◆ **Instructions to follow**:
Only one stretch of the records below should be repeated. It starts with the line containing "x_soar_correlation_id : option string;" and goes on through the line containing "Definition set_x_lease (le'", exactly as written.

[Records excerpted from a collection]
----

(* ===== verification/PlaybookStore.v ===== *)
(** * PlaybookStore: core/playbook_store.py

    Playbook definitions and executions, and the leases under which workers
    run executions.  Each operation is one function of the source; an UPDATE
    or INSERT that would break the unique index on active (playbook, alert)
    pairs, or a foreign key, raises [IntegrityError] as the database does. *)

From S2P Require Import Prelude PyText PyFloat PyValue Tables PlaybookRegistry.

Open Scope Z_scope.

(** ** Data *)

Inductive exec_status :=
  | XPending | XRunning | XAwaitingApproval
  | XSuccess | XFailed | XAbandoned | XPermanentlyFailed | XNotActioned.

#[export] Instance exec_status_eq_dec : EqDecision exec_status.
Proof. solve_decision. Defined.

Definition exec_status_str (s : exec_status) : string :=
  match s with
  | XPending => "pending" | XRunning => "running" | XAwaitingApproval => "awaiting_approval"
  | XSuccess => "success" | XFailed => "failed" | XAbandoned => "abandoned"
  | XPermanentlyFailed => "permanently_failed" | XNotActioned => "not_actioned"
  end.

(** [_VALID_EXECUTION_STATUSES]. *)
Definition VALID_EXECUTION_STATUSES : list exec_status :=
  [XPending; XRunning; XAwaitingApproval; XSuccess; XFailed; XAbandoned; XPermanentlyFailed; XNotActioned].

Definition parse_exec_status (s : string) : option exec_status :=
  list_find (fun st => exec_status_str st = s) VALID_EXECUTION_STATUSES ≫= fun x => Some x.2.

(** [_TERMINAL_EXECUTION_STATUSES]. *)
Definition terminal_exec_status (s : exec_status) : bool :=
  match s with XSuccess | XFailed | XAbandoned | XPermanentlyFailed | XNotActioned => true | _ => false end.

(** The statuses of the partial unique index. *)
Definition active_exec_status (s : exec_status) : bool :=
  match s with XPending | XRunning | XAwaitingApproval => true | _ => false end.

(** [_PERMANENT_FAIL_ELIGIBLE_STATUSES]. *)
Definition permanent_fail_eligible (s : exec_status) : bool :=
  match s with XRunning | XFailed | XAwaitingApproval => true | _ => false end.

Definition DEFAULT_PLAYBOOK_EXECUTION_MAX_ATTEMPTS : Z := 3.

(** The four lease columns. *)
Record lease := Lease {
  lease_owner : option string;
  lease_acquired_at : option Z;
  lease_heartbeat_at : option Z;
  lease_expires_at : option Z;
}.

Definition no_lease : lease := Lease None None None None.

(** A row of playbook_executions, without its id. *)
Record exec_row := Exec {
  x_playbook_id : string;
  x_alert_id : option Z;
  x_incident_id : option Z;
  x_status : exec_status;
  x_started_at : option Z;
  x_completed_at : option Z;
  x_last_completed_step : option Z;
  x_steps_log : list pyval;
  x_created_at : Z;
  x_attempt_count : Z;
  x_max_attempts : Z;
  x_last_attempted_at : option Z;
  x_failure_reason : option string;
  x_stale_after : option Z;
  x_timeout_seconds : option Z;
  x_lease : lease;
  x_recovery_count : Z;
  x_decision_id : option Z;
  x_soar_correlation_id : option string;
  x_parent_execution_id : option Z;
  x_chain_depth : Z;
}.

(** A row of playbook_definitions, without its id. *)
Record definition_row := Definition_ {
  pd_name : string;
  pd_description : option string;
  pd_trigger_config : pydict;
  pd_steps : list pyval;
  pd_enabled : bool;
  pd_created_at : Z;
  pd_updated_at : Z;
}.

Record pb_store := PbStore {
  pb_defs : gmap string definition_row;
  pb_execs : gmap Z exec_row;
  pb_seq : Z;
}.

#[export, refine] Instance pb_store_tx : Transactional pb_store := {
  restore snap cur := PbStore (pb_defs snap) (pb_execs snap) (pb_seq cur);
}.
Proof. all: by intros []. Defined.

(** ** Column writes *)

Definition set_x_status (st : exec_status) (r : exec_row) : exec_row :=
  let '(Exec p a i _ sa ca l log cr at_ mx la fr st_af tm le rc d c pa ch) := r in
  Exec p a i st sa ca l log cr at_ mx la fr st_af tm le rc d c pa ch.
(** [started_at = COALESCE(started_at, now)]. *)
Definition set_x_started (now : Z) (r : exec_row) : exec_row :=
  let '(Exec p a i st sa ca l log cr at_ mx la fr st_af tm le rc d c pa ch) := r in
  Exec p a i st (Some (default now sa)) ca l log cr at_ mx la fr st_af tm le rc d c pa ch.
Definition set_x_completed (at' : option Z) (r : exec_row) : exec_row :=
  let '(Exec p a i st sa _ l log cr at_ mx la fr st_af tm le rc d c pa ch) := r in
  Exec p a i st sa at' l log cr at_ mx la fr st_af tm le rc d c pa ch.
Definition set_x_log (log' : list pyval) (last : option Z) (r : exec_row) : exec_row :=
  let '(Exec p a i st sa ca _ _ cr at_ mx la fr st_af tm le rc d c pa ch) := r in
  Exec p a i st sa ca last log' cr at_ mx la fr st_af tm le rc d c pa ch.
Definition set_x_lease (le' : lease) (r : exec_row) : exec_row :=
  let '(Exec p a i st sa ca l log cr at_ mx la fr st_af tm _ rc d c pa ch) := r in
  Exec p a i st sa ca l log cr at_ mx la fr st_af tm le' rc d c pa ch.
Definition set_x_reason (reason : option string) (r : exec_row) : exec_row :=
  let '(Exec p a i st sa ca l log cr at_ mx la _ st_af tm le rc d c pa ch) := r in
  Exec p a i st sa ca l log cr at_ mx la reason st_af tm le rc d c pa ch.
Definition add_x_attempts (n : Z) (r : exec_row) : exec_row :=
  let '(Exec p a i st sa ca l log cr at_ mx la fr st_af tm le rc d c pa ch) := r in
  Exec p a i st sa ca l log cr (at_ + n) mx la fr st_af tm le (rc + 1) d c pa ch.
Definition set_x_linkage (d' : Z) (c' : string) (r : exec_row) : exec_row :=
  let '(Exec p a i st sa ca l log cr at_ mx la fr st_af tm le rc _ _ pa ch) := r in
  Exec p a i st sa ca l log cr at_ mx la fr st_af tm le rc (Some d') (Some c') pa ch.

(** The reliability columns; an outer [None] leaves a column unchanged. *)
Record metadata := Metadata {
  m_attempt_count : option Z;
  m_max_attempts : option Z;
  m_last_attempted_at : option (option Z);
  m_failure_reason : option (option string);
  m_stale_after : option (option Z);
  m_timeout_seconds : option (option Z);
}.

Definition set_x_metadata (m : metadata) (r : exec_row) : exec_row :=
  let '(Exec p a i st sa ca l log cr at_ mx la fr st_af tm le rc d c pa ch) := r in
  Exec p a i st sa ca l log cr (default at_ (m_attempt_count m)) (default mx (m_max_attempts m))
    (default la (m_last_attempted_at m)) (default fr (m_failure_reason m))
    (default st_af (m_stale_after m)) (default tm (m_timeout_seconds m)) le rc d c pa ch.

(** ** Staleness *)

Definition has_exec_status (st : exec_status) (r : exec_row) : bool := bool_decide (x_status r = st).

Definition playbook_execution_row_is_stale_running (now : Z) (r : exec_row) : bool :=
  has_exec_status XRunning r &&
  match or_else (x_stale_after r) (x_timeout_seconds r) with
  | None => false
  | Some threshold =>
      match or_else (x_last_attempted_at r) (x_started_at r) with
      | None => false
      | Some ref => seconds threshold <=? now - ref
      end
  end.

Definition lease_is_active (expires_at : option Z) (now : Z) : bool :=
  match expires_at with Some e => now <? e | None => false end.

(** [lease_expires_at IS NOT NULL AND lease_expires_at <= now]. *)
Definition lease_expired (l : lease) (now : Z) : bool :=
  match lease_expires_at l with Some e => e <=? now | None => false end.

Definition x_by_id (i : Z) (r : exec_row) : list Z := [i].
Definition x_by_creation (i : Z) (r : exec_row) : list Z := [x_created_at r; i].
Definition x_newest_first (i : Z) (r : exec_row) : list Z := [- x_created_at r; - i].
(** ORDER BY lease_expires_at, id. *)
Definition x_by_expiry (i : Z) (r : exec_row) : list Z := [default 0 (lease_expires_at (x_lease r)); i].

(** ** Constraints *)

Definition same_pair (r r' : exec_row) : bool :=
  active_exec_status (x_status r) && active_exec_status (x_status r') &&
  String.eqb (x_playbook_id r) (x_playbook_id r') &&
  match x_alert_id r with Some a => sql_eq_Z (x_alert_id r') a | None => false end.

(** Another row holds the index entry of [r]. *)
Definition pair_taken (i : Z) (r : exec_row) (rows : gmap Z exec_row) : bool :=
  existsb (fun x => negb (x.1 =? i) && same_pair r x.2) (map_to_list rows).

Definition unique_violation : exn := IntegrityError "idx_playbook_executions_playbook_alert_unique".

----

◆ **Solution to this exercise**:
  x_soar_correlation_id : option string;
  x_parent_execution_id : option Z;
  x_chain_depth : Z;
}.

(** A row of playbook_definitions, without its id. *)
Record definition_row := Definition_ {
  pd_name : string;
  pd_description : option string;
  pd_trigger_config : pydict;
  pd_steps : list pyval;
  pd_enabled : bool;
  pd_created_at : Z;
  pd_updated_at : Z;
}.

Record pb_store := PbStore {
  pb_defs : gmap string definition_row;
  pb_execs : gmap Z exec_row;
  pb_seq : Z;
}.

#[export, refine] Instance pb_store_tx : Transactional pb_store := {
  restore snap cur := PbStore (pb_defs snap) (pb_execs snap) (pb_seq cur);
}.
Proof. all: by intros []. Defined.

(** ** Column writes *)

Definition set_x_status (st : exec_status) (r : exec_row) : exec_row :=
  let '(Exec p a i _ sa ca l log cr at_ mx la fr st_af tm le rc d c pa ch) := r in
  Exec p a i st sa ca l log cr at_ mx la fr st_af tm le rc d c pa ch.
(** [started_at = COALESCE(started_at, now)]. *)
Definition set_x_started (now : Z) (r : exec_row) : exec_row :=
  let '(Exec p a i st sa ca l log cr at_ mx la fr st_af tm le rc d c pa ch) := r in
  Exec p a i st (Some (default now sa)) ca l log cr at_ mx la fr st_af tm le rc d c pa ch.
Definition set_x_completed (at' : option Z) (r : exec_row) : exec_row :=
  let '(Exec p a i st sa _ l log cr at_ mx la fr st_af tm le rc d c pa ch) := r in
  Exec p a i st sa at' l log cr at_ mx la fr st_af tm le rc d c pa ch.
Definition set_x_log (log' : list pyval) (last : option Z) (r : exec_row) : exec_row :=
  let '(Exec p a i st sa ca _ _ cr at_ mx la fr st_af tm le rc d c pa ch) := r in
  Exec p a i st sa ca last log' cr at_ mx la fr st_af tm le rc d c pa ch.
Definition set_x_lease (le' : lease) (r : exec_row) : exec_row :=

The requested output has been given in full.